··· Given data

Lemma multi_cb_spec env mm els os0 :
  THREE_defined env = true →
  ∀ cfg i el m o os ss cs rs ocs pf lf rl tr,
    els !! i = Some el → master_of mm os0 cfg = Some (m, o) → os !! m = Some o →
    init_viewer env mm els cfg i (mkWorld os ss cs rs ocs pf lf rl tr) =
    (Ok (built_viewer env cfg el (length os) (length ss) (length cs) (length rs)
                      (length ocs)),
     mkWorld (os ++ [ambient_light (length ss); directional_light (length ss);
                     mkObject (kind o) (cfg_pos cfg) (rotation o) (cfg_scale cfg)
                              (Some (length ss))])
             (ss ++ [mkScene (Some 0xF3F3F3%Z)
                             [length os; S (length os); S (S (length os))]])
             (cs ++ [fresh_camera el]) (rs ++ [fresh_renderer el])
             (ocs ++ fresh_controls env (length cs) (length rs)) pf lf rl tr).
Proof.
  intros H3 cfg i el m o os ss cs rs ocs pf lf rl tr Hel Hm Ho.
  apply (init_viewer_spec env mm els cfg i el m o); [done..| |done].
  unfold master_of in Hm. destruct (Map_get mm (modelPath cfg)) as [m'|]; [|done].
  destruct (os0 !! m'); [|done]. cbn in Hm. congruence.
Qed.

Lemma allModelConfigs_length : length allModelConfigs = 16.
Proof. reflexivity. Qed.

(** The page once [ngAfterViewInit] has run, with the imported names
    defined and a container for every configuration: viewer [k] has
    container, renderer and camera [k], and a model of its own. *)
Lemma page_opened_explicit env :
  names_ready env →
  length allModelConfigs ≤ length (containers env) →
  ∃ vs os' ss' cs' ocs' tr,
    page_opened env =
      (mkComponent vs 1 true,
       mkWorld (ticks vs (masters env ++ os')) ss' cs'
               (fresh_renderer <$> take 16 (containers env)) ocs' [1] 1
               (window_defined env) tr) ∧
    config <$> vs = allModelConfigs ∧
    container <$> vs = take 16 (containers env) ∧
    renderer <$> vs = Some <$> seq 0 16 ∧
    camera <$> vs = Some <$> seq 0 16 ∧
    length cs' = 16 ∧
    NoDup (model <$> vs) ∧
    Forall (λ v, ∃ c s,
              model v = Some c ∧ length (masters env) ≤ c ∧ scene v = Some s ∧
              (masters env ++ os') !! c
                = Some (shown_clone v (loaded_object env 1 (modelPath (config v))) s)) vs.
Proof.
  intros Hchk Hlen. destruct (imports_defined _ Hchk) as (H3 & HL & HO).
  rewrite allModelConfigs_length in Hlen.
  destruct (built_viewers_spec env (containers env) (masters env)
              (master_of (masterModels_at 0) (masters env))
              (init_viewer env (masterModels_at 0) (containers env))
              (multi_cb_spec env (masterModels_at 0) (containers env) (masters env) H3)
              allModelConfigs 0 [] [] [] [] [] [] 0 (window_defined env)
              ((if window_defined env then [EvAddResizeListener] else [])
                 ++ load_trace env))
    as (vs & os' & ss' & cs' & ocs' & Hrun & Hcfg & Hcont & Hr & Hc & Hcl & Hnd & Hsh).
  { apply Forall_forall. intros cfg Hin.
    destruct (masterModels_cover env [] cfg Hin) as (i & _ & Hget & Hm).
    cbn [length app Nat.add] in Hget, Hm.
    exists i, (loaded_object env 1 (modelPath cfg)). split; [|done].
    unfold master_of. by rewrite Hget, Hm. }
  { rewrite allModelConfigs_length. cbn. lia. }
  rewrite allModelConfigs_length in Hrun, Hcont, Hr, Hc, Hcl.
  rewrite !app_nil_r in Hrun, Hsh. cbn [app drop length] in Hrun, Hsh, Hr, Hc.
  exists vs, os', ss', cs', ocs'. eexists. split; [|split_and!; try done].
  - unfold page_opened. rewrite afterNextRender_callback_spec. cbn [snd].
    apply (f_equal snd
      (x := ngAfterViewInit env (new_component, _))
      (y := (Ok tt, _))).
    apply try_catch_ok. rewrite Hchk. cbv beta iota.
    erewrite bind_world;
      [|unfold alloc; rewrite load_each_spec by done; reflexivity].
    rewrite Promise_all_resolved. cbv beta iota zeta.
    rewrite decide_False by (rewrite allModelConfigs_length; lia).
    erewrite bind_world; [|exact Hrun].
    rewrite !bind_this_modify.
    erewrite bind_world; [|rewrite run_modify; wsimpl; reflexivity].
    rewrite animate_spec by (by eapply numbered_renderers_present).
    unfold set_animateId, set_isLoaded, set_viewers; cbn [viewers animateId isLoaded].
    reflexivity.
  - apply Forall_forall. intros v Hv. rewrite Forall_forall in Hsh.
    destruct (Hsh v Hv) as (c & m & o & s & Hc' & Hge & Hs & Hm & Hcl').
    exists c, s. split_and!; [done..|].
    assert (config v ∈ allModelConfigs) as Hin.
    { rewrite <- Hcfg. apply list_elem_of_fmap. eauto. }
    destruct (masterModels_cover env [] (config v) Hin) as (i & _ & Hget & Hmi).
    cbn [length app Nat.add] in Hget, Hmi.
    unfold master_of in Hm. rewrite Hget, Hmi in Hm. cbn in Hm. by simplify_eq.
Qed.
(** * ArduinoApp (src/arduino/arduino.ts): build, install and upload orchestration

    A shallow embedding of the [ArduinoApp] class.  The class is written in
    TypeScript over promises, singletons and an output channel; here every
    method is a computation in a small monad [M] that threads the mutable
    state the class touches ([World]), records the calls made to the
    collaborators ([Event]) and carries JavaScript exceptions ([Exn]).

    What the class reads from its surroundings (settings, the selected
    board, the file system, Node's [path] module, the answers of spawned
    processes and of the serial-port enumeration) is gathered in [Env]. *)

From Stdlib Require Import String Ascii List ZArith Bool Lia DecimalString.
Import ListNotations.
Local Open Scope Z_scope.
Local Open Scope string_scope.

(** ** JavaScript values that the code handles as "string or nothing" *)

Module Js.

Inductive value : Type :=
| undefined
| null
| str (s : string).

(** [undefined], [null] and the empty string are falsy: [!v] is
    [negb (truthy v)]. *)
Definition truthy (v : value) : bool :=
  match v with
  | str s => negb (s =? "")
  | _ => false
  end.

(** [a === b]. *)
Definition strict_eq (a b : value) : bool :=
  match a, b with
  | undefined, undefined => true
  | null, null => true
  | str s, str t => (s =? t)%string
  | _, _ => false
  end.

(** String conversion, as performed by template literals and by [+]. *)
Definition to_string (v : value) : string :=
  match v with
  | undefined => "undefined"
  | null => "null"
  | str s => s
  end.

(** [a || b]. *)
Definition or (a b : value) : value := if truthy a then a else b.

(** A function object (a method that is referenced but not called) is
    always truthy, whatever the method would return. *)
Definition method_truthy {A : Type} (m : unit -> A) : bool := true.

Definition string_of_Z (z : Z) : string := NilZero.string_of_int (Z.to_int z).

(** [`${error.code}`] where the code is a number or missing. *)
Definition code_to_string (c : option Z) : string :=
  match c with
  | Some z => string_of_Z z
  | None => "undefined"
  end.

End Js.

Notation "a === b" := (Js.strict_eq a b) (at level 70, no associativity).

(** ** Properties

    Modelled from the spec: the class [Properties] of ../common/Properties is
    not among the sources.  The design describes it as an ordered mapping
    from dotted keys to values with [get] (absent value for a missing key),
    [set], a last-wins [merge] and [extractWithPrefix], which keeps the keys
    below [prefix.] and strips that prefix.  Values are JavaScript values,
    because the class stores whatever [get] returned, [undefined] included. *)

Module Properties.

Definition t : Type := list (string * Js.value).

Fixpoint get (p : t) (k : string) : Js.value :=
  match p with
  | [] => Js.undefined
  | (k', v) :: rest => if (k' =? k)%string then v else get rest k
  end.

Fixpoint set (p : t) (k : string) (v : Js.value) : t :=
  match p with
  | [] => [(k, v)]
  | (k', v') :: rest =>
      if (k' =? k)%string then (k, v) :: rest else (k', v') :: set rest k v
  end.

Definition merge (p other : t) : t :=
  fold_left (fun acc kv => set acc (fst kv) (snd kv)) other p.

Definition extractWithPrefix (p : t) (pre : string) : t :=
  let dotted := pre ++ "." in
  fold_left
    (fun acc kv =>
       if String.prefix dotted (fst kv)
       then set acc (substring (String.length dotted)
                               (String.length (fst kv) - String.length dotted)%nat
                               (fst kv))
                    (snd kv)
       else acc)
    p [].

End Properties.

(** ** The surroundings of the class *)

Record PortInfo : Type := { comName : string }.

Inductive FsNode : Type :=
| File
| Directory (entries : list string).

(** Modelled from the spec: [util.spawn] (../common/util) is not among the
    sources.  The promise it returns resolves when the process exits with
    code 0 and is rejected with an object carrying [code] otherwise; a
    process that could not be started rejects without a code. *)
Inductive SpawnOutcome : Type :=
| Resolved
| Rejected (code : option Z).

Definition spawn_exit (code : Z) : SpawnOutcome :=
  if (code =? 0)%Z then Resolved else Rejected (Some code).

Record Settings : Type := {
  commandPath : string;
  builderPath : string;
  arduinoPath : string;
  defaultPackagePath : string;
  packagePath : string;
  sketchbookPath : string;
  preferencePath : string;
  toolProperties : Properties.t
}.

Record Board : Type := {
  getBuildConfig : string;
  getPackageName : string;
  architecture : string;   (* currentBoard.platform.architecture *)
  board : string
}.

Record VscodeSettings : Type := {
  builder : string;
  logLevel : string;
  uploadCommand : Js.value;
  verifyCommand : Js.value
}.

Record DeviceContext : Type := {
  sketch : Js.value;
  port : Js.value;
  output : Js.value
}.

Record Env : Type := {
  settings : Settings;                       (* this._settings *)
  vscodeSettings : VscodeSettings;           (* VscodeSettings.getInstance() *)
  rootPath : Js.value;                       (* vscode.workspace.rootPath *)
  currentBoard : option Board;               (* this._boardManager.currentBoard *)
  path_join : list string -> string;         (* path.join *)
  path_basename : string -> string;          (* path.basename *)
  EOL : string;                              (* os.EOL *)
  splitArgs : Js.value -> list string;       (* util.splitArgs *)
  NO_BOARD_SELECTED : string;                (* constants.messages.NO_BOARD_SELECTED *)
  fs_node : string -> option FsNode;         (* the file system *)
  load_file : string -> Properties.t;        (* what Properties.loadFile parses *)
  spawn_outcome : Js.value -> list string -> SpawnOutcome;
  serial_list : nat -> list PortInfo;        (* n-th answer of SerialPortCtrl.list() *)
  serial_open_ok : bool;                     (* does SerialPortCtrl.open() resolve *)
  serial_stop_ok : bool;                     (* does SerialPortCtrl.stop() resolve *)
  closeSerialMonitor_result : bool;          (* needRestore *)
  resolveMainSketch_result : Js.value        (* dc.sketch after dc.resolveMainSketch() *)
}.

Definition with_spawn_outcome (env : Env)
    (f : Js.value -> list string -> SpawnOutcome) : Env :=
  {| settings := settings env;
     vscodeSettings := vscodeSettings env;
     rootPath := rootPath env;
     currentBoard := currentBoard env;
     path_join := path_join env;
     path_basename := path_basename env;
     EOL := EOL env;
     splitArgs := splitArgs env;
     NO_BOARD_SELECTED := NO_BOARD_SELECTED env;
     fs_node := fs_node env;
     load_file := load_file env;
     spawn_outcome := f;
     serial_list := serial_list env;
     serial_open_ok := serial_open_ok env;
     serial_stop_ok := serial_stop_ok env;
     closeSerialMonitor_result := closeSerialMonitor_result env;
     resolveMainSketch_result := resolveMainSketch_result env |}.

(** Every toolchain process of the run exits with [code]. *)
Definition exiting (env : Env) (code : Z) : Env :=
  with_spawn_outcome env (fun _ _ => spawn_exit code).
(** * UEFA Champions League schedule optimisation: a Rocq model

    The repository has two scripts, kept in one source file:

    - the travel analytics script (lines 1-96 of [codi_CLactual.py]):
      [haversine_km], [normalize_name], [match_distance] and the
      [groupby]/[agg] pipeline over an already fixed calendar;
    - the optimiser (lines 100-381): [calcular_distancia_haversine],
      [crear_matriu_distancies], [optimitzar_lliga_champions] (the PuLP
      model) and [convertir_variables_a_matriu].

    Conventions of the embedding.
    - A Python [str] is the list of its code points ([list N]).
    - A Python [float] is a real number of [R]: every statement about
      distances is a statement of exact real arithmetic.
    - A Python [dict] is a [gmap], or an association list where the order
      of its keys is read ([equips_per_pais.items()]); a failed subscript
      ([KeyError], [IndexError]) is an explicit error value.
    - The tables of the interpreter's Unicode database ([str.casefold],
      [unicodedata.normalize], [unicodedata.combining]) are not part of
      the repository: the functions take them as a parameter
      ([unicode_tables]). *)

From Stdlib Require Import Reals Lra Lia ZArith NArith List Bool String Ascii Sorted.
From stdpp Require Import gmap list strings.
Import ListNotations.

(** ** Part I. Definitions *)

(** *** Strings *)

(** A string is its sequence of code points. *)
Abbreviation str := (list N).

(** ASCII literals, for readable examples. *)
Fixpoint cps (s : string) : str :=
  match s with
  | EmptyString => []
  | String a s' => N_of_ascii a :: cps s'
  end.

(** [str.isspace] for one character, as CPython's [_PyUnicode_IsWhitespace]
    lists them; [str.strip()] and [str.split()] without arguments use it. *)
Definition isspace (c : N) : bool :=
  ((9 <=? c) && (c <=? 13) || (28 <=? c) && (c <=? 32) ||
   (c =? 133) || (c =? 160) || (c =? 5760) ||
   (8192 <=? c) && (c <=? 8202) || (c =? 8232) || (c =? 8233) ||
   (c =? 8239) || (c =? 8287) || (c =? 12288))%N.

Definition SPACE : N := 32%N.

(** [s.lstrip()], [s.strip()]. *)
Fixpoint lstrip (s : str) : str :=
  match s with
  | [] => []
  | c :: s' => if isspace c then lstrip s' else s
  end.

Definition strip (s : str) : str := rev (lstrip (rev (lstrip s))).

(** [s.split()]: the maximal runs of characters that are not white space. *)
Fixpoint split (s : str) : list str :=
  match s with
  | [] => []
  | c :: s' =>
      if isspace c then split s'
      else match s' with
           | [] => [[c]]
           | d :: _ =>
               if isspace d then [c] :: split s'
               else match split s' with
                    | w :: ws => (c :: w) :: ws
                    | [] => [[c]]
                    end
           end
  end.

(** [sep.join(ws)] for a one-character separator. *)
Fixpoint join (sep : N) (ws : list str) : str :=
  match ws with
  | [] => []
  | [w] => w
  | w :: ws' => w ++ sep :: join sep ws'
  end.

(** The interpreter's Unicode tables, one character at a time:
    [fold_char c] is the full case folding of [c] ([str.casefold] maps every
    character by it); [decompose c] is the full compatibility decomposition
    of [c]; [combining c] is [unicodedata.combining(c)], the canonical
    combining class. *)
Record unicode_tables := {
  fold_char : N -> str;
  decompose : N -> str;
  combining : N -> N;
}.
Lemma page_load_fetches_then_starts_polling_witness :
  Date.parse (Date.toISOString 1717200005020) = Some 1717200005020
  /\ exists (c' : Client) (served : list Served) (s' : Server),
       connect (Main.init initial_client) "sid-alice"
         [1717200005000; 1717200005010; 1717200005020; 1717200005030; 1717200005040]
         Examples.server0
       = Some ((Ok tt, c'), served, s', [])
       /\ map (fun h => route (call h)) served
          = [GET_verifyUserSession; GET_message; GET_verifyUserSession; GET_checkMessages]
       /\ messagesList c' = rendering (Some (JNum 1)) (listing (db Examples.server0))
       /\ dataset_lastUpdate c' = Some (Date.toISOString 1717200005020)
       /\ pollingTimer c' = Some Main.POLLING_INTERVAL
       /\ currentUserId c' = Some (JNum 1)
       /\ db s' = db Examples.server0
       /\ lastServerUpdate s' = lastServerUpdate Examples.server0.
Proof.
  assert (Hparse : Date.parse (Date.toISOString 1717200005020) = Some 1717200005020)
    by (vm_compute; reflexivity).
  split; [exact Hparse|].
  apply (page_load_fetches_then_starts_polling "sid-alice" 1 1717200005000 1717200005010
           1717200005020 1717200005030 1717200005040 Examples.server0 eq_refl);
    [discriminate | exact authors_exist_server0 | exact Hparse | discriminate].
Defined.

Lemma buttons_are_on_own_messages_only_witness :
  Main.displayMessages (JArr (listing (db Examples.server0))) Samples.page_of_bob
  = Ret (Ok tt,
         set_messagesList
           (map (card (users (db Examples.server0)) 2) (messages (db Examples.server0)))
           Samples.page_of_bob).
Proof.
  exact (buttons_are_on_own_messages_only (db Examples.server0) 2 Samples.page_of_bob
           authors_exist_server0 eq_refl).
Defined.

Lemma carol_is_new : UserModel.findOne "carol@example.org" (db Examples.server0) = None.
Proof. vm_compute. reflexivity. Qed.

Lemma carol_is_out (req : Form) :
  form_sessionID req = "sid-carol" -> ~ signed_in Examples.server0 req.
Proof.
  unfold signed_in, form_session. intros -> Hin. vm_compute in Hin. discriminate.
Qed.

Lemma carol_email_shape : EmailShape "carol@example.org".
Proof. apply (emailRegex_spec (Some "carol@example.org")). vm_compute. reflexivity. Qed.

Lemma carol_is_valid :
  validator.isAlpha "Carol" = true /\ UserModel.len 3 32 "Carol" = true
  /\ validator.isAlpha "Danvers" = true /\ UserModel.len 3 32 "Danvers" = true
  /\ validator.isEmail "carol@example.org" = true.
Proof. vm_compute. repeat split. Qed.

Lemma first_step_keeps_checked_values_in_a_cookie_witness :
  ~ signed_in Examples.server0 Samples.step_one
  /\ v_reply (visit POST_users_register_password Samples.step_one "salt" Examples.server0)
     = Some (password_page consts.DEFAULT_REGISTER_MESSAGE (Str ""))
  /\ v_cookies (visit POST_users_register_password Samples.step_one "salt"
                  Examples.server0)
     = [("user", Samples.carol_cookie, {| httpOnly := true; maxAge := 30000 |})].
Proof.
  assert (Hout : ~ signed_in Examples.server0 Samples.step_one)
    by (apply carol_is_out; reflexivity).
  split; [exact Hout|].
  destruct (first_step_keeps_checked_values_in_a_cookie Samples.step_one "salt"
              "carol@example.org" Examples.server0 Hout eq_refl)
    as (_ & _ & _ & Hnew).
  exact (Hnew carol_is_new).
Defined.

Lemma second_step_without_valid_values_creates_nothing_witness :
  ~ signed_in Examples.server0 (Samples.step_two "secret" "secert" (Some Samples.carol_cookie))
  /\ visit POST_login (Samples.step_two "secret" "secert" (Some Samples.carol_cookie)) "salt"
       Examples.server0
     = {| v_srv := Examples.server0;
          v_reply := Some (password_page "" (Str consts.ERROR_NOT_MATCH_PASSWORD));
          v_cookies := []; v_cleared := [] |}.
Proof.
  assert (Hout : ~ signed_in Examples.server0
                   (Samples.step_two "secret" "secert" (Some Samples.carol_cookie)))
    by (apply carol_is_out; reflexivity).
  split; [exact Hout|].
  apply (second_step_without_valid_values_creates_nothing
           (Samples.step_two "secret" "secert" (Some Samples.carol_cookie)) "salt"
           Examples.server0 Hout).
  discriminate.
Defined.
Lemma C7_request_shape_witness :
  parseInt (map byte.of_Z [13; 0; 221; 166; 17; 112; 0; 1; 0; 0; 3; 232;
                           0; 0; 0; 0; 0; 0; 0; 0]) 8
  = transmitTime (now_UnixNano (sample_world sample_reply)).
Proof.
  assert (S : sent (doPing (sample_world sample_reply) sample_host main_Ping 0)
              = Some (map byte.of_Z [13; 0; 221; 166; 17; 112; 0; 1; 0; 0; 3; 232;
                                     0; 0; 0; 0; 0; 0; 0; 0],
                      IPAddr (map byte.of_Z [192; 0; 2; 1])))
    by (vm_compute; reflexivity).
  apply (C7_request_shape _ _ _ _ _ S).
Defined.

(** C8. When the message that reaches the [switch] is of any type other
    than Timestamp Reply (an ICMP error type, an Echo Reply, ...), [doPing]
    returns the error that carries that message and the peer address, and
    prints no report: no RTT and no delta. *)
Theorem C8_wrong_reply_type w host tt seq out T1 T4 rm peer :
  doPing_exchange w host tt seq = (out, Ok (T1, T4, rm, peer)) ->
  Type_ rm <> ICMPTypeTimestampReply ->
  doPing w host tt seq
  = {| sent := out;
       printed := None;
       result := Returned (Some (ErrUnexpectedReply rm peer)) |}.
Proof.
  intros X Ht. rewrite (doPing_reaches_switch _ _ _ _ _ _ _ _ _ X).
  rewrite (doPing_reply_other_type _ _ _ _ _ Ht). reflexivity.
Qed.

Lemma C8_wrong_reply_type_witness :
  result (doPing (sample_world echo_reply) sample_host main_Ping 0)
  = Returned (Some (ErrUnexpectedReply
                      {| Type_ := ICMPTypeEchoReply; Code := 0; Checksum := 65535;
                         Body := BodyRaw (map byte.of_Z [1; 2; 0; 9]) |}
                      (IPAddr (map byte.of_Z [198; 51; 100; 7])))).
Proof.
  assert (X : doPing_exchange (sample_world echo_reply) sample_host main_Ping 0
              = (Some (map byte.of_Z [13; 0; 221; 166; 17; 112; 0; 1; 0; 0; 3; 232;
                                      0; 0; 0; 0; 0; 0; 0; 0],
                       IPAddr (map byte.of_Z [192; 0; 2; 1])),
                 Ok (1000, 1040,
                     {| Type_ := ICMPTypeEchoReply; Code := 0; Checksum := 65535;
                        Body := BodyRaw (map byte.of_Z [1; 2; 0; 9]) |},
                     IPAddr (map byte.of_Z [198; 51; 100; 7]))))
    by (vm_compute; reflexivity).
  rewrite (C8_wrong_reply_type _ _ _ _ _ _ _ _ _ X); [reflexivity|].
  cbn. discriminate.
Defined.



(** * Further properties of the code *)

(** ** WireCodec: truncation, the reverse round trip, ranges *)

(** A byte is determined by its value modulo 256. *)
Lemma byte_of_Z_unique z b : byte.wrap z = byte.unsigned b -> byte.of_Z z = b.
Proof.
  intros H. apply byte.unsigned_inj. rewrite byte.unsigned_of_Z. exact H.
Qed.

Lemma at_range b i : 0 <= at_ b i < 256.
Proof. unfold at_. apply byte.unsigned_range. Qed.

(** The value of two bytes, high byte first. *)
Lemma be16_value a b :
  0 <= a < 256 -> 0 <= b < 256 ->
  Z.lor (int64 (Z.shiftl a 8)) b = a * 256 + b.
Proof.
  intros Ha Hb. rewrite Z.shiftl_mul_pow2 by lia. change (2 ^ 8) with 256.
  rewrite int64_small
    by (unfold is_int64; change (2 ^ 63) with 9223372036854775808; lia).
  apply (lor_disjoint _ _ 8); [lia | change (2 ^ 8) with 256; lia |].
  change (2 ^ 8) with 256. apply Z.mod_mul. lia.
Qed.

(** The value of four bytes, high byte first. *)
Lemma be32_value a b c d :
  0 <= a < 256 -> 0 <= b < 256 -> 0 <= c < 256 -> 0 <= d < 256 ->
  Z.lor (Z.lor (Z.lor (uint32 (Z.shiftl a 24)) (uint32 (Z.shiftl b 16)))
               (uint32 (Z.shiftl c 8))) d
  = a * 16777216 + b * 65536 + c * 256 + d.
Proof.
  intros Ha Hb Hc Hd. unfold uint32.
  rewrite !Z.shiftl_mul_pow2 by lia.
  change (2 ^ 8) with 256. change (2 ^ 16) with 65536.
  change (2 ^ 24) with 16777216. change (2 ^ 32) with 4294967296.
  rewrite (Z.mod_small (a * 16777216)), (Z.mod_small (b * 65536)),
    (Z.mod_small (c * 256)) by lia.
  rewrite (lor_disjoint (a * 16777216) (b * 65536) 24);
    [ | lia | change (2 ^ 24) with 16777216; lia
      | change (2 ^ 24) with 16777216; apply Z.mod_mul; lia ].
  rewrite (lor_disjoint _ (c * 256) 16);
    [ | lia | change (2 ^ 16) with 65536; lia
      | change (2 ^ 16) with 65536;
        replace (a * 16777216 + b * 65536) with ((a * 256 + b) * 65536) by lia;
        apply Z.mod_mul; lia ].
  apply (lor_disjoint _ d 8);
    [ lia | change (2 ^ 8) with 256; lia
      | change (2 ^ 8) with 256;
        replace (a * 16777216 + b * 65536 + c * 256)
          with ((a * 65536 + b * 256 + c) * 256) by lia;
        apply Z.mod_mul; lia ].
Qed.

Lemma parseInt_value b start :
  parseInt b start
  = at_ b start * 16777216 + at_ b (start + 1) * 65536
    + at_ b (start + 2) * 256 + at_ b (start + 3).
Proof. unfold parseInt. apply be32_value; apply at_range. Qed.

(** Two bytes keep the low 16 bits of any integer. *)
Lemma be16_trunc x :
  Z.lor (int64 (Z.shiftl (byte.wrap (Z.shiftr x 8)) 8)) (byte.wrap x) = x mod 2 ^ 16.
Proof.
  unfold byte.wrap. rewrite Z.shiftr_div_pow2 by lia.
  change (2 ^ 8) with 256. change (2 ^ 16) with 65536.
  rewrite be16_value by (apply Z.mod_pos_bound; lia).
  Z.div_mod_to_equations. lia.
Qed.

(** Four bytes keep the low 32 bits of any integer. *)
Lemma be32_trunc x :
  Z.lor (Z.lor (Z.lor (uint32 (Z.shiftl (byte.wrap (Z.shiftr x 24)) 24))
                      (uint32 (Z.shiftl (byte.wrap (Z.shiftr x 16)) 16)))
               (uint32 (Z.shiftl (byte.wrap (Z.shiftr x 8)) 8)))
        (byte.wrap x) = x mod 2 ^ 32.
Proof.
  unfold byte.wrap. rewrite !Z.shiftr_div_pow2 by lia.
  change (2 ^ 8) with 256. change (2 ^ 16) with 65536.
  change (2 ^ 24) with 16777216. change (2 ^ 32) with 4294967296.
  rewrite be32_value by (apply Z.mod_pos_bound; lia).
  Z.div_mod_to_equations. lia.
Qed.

······

→ **About this exercise**:
Starting at the top of the listing above, repeat every line exactly until the line that contains "(ss ++ [mkScene" has been repeated too.

→ **Solution for this task**:
Lemma multi_cb_spec env mm els os0 :
  THREE_defined env = true →
  ∀ cfg i el m o os ss cs rs ocs pf lf rl tr,
    els !! i = Some el → master_of mm os0 cfg = Some (m, o) → os !! m = Some o →
    init_viewer env mm els cfg i (mkWorld os ss cs rs ocs pf lf rl tr) =
    (Ok (built_viewer env cfg el (length os) (length ss) (length cs) (length rs)
                      (length ocs)),
     mkWorld (os ++ [ambient_light (length ss); directional_light (length ss);
                     mkObject (kind o) (cfg_pos cfg) (rotation o) (cfg_scale cfg)
                              (Some (length ss))])
             (ss ++ [mkScene (Some 0xF3F3F3%Z)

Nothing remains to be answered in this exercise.